Mr. Stephen O'Brien (Eddisbury) (Con): The hon. Gentleman is developing a very cogent argument. I dare say that he was as shocked as I was by the bare-faced cheek of these PCTs, who have been given the money and put on notice by him, me and others that the Minister's wish has not been delivered. The Minister's answer has always been that MPs should chase the PCTs for a resolution to the matter, rather than getting a grip on the problem himself. However, he said last week that he would get a grip of the issue, but the future projection of the spend is hardly any better than the figures that we have already had. It looks as though the PCTs are spitting in the face of the Minister's obvious wish.
Mr. Burstow: There is a huge accountability deficit here. PCTs cannot be held to account, and sometimes getting an answer to any such questions is like getting blood out of a stone. I first asked Ministers about the matter eight months ago; I was admonished for doing so and was told that I should be asking my PCT. It took months to get an answer out of them. That answer was disappointing, and the Princess Royal Trust for Carers has had similar responses across the country. In fact, 25 per cent. of PCTs plan to reduce spending on services for carers, despite the extra resources specifically put into budgets to help with those services. A small number of PCTs continue to provide no services whatever for carers, and that picture is reinforced by the fact that, across the country, up to £1 billion that has been allocated may not be reaching its intended recipients. That is scandalous and a disgrace.
Of the £150 million committed in 2009 to 2011, 24.5 per cent. will be used to increase support for carers; the rest has gone somewhere else. The problem is that the issue is not just about the carers strategy; there is clearly a problem with the implementation of other strategies as well-the child health strategy, the end-of-life care strategy and the dementia strategy. All four strategies represent important Government announcements of nearly £1 billion in new spending. It is proving very hard for most of the charities that cover those areas to establish precisely how that £1 billion is being used.
I welcome what the Minister recently said about personally holding PCTs to account. That is very important. However, that positive announcement leads us to ask what the Minister will do to ensure that the PCTs really deliver. What does such an announcement mean in practice? Many PCTs have been advised that they would not be setting budgets until late March. PCTs have
known about the extra money since June 2008, and the best committed their spending at an early opportunity. That has to happen, because many of the strategies involve working in partnership with local authorities and, moreover, with the voluntary sector in a local area. Lead times have to be considered if there is to be cost-effective delivery of new services, so why has none of that happened, and why do we not have the mechanisms to hold PCTs to account?
In the Public Accounts Committee hearings, the question of the cost of NHS continuing health care was raised.

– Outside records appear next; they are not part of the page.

#[global] Instance UnityInstance_eq_dec : EqDecision UnityInstance.
Proof. solve_decision. Defined.

(** The hosting React component, known by its identity. *)
Inductive UnityComponent : Type := Component (id : nat).

(** Modelled from the spec: the interface [interfaces/IUnityConfig] is not
    part of the sources at hand.  Its four fields are all optional; [None]
    is an absent (undefined) field. *)
Record IUnityConfig : Type := {
  modules : option (gmap string JsValue);
  unityVersion : option string;
  adjustOnWindowResize : option bool;
  id : option string
}.

(** The object literal [{}] seen as a configuration. *)
Definition empty_config : IUnityConfig :=
  {| modules := None; unityVersion := None;
     adjustOnWindowResize := None; id := None |}.

(** An event binding, the object pushed by [on]. *)
Record IUnityEvent : Type := {
  eventName : string;
  eventCallback : Callback
}.

(** ** The two arrow functions of the class *)

(** [(parameter) => eventCallback(parameter)], stored by [on] in
    [window.ReactUnityWebGL]. *)
Inductive Forwarder : Type := Forward (eventCallback : Callback).

(** [() => { this.triggerUnityEvent("quitted"); this.unityInstance = undefined; }],
    handed by [remove] to [Quit]; it captures [this]. *)
Inductive QuitCallback : Type := OnQuit.

(** ** State *)

(** The fields of one [UnityContent] object. *)
Record UnityContent : Type := {
  buildJsonPath : string;
  unityLoaderJsPath : string;
  unityComponent : option UnityComponent;
  unityInstance : option UnityInstance;
  unityConfig : IUnityConfig;
  unityEvents : list IUnityEvent;
  uniqueID : Z
}.

(** A call that leaves the class. *)
Inductive ExternalCall : Type :=
| Invoke (callback : Callback) (argument : JsValue)
| SetFullscreen (instance : UnityInstance) (fullScreen : Z)
| SendMessage (instance : UnityInstance) (arguments : list JsValue)
| Quit (instance : UnityInstance) (onQuit : QuitCallback)
| WarnUnityContentRemoveNotAvailable.

(** The state shared by every handle of the process: the static field
    [UnityContent.uniqueID], the global [window.ReactUnityWebGL]
    ([None] while it is undefined) and the log of external calls. *)
Record Globals : Type := {
  UnityContent_uniqueID : Z;
  window_ReactUnityWebGL : option (gmap string Forwarder);
  calls : list ExternalCall
}.

(** The state of a process that has not loaded the class yet. *)
Definition initial_globals : Globals :=
  {| UnityContent_uniqueID := 0;
     window_ReactUnityWebGL := None;
     calls := [] |}.

(** Field updates. *)
Definition with_unityComponent (c : option UnityComponent) (h : UnityContent)
  : UnityContent :=
  {| buildJsonPath := buildJsonPath h;
     unityLoaderJsPath := unityLoaderJsPath h;
     unityComponent := c;
     unityInstance := unityInstance h;
     unityConfig := unityConfig h;
     unityEvents := unityEvents h;
     uniqueID := uniqueID h |}.

Definition with_unityInstance (i : option UnityInstance) (h : UnityContent)
  : UnityContent :=
  {| buildJsonPath := buildJsonPath h;
     unityLoaderJsPath := unityLoaderJsPath h;
     unityComponent := unityComponent h;
     unityInstance := i;
     unityConfig := unityConfig h;
     unityEvents := unityEvents h;
     uniqueID := uniqueID h |}.

Definition with_unityEvents (evs : list IUnityEvent) (h : UnityContent)
  : UnityContent :=
  {| buildJsonPath := buildJsonPath h;
     unityLoaderJsPath := unityLoaderJsPath h;
     unityComponent := unityComponent h;
     unityInstance := unityInstance h;
     unityConfig := unityConfig h;
     unityEvents := evs;
     uniqueID := uniqueID h |}.

Definition with_namespace (ns : option (gmap string Forwarder)) (g : Globals)
  : Globals :=
  {| UnityContent_uniqueID := UnityContent_uniqueID g;
     window_ReactUnityWebGL := ns;
     calls := calls g |}.

Definition with_calls (cs : list ExternalCall) (g : Globals) : Globals :=
  {| UnityContent_uniqueID := UnityContent_uniqueID g;
     window_ReactUnityWebGL := window_ReactUnityWebGL g;
     calls := cs |}.

(** ** The method monad *)

Inductive JsError : Type := TypeError.

(** How a method ends: it returns, or an exception leaves it. *)
Inductive Completion (A : Type) : Type :=
| Normal (a : A)
| Throw (e : JsError).
Arguments Normal {A} a.
Arguments Throw {A} e.

(** A method body runs on [this] and the process-wide state. *)
Definition Method (A : Type) : Type :=
  UnityContent * Globals -> Completion A * (UnityContent * Globals).

#[global] Instance Method_ret : MRet Method :=
  fun A a s => (Normal a, s).

#[global] Instance Method_bind : MBind Method :=
  fun A B k m s =>
    match m s with
    | (Normal a, s') => k a s'
    | (Throw e, s') => (Throw e, s')
    end.

Definition get_this : Method UnityContent :=
  fun s => (Normal (fst s), s).

Definition update_this (f : UnityContent -> UnityContent) : Method unit :=
  fun s => (Normal tt, (f (fst s), snd s)).

Definition get_globals : Method Globals :=
  fun s => (Normal (snd s), s).

Definition update_globals (f : Globals -> Globals) : Method unit :=
  fun s => (Normal tt, (fst s, f (snd s))).

Definition throw {A : Type} (e : JsError) : Method A :=
  fun s => (Throw e, s).

(** An external call is appended to the log and returns. *)
Definition external (c : ExternalCall) : Method unit :=
  update_globals (fun g => with_calls (calls g ++ [c]) g).

(** ** The class *)

(** [new UnityContent(buildJsonPath, unityLoaderJsPath, unityConfig?)]. *)
Definition constructor (buildJsonPath unityLoaderJsPath : string)
    (unityConfig : option IUnityConfig) (g : Globals)
  : UnityContent * Globals :=
  let _unityConfig := default empty_config unityConfig in
  let counter := UnityContent_uniqueID g + 1 in
  let this :=
    {| buildJsonPath := buildJsonPath;
       unityLoaderJsPath := unityLoaderJsPath;
       unityComponent := None;
       unityInstance := None;
       uniqueID := counter;
       unityEvents := [];
       unityConfig :=
         {| modules := Some (js_or (modules _unityConfig) ∅);
            unityVersion :=
              Some (js_or (unityVersion _unityConfig) "undefined");
            adjustOnWindowResize := adjustOnWindowResize _unityConfig;
            id := Some (js_or (id _unityConfig) "nill") |} |} in
  let namespace :=
    match window_ReactUnityWebGL g with
    | None => ∅
    | Some ns => ns
    end in
  (this,
   {| UnityContent_uniqueID := counter;
      window_ReactUnityWebGL := Some namespace;
      calls := calls g |}).

Definition setComponentInstance (unityComponentInstance : UnityComponent)
  : Method unit :=
  update_this (with_unityComponent (Some unityComponentInstance)).

Definition setUnityInstance (unityInstance : UnityInstance) : Method unit :=
  update_this (with_unityInstance (Some unityInstance)).

Definition setFullscreen (fullscreen : JsValue) : Method unit :=
  this ← get_this;
  match unityInstance this with
  | Some instance =>
      external
        (SetFullscreen instance
           (if strict_eq fullscreen (VBool true) then 1 else 0))
  | None => mret tt
  end.

Definition remove : Method unit :=
  this ← get_this;
  match unityInstance this with
  | Some instance =>
      if has_Quit instance
      then external (Quit instance OnQuit)
      else external WarnUnityContentRemoveNotAvailable
  | None => external WarnUnityContentRemoveNotAvailable
  end.

Definition send (gameObjectName methodName : string)
    (parameter : option JsValue) : Method unit :=
  let parameter := optional parameter in
  this ← get_this;
  match unityInstance this with
  | Some instance =>
      if bool_decide (typeof parameter = TyUndefined)
      then external
             (SendMessage instance [VStr gameObjectName; VStr methodName])
      else external
             (SendMessage instance
                [VStr gameObjectName; VStr methodName; parameter])
  | None => mret tt
  end.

At the end of the session, I asked the Department of Health to write back to me with further information on the subject. I got the reply the other day, which stated:
"The Regulatory Impact Assessment which accompanied the National Framework for NHS Continuing Healthcare and NHS funded Nursing Care in England (2007), estimated, based on existing data about the costs of care, the overall cost of implementing the new Framework...in the first full year as £219 million."
The cost of delivering continuing care, funded by the NHS, is £219 million. The important question is: what happens next? Where does that money come from? This is what the Department said:
"The costs of implementation will include a cost shift from Local Authority budgets".
Some £219 million is needed to deliver the Government's framework. How much of that £219 million will come from a cost shift from local authority budgets? We all know that social care budgets are under pressure. Social care budgets deliver most of the dementia services that make a difference to families' lives. How on earth can we find £219 million out of local authority budgets to pay for that? Will the Minister give some reassurance about what is intended by those words? If they are to be interpreted literally, as I fear they should be, they are very scary.
I am grateful to have been given the opportunity to initiate the debate, but I want to bring my remarks to a close. There is clearly now an acknowledgement that dealing with dementia is a huge challenge and that we need to invest in services. Doing so will save money in the long run and transform lives. We need to make sure that that is a clear priority. We cannot just leave individual NHS organisations to choose whether they invest in dementia services, as if they were a luxury item. Those services are no luxury; they are essential. That is why the Government's rhetoric on dealing with dementia as a priority must be translated into action on the ground. I hope that we will hear a positive response from the Minister on the issue of research, and some indication of a commitment to moving those matters forward. I look forward to hearing the other contributions to the debate, and I hope that the Minister will respond in detail at the end.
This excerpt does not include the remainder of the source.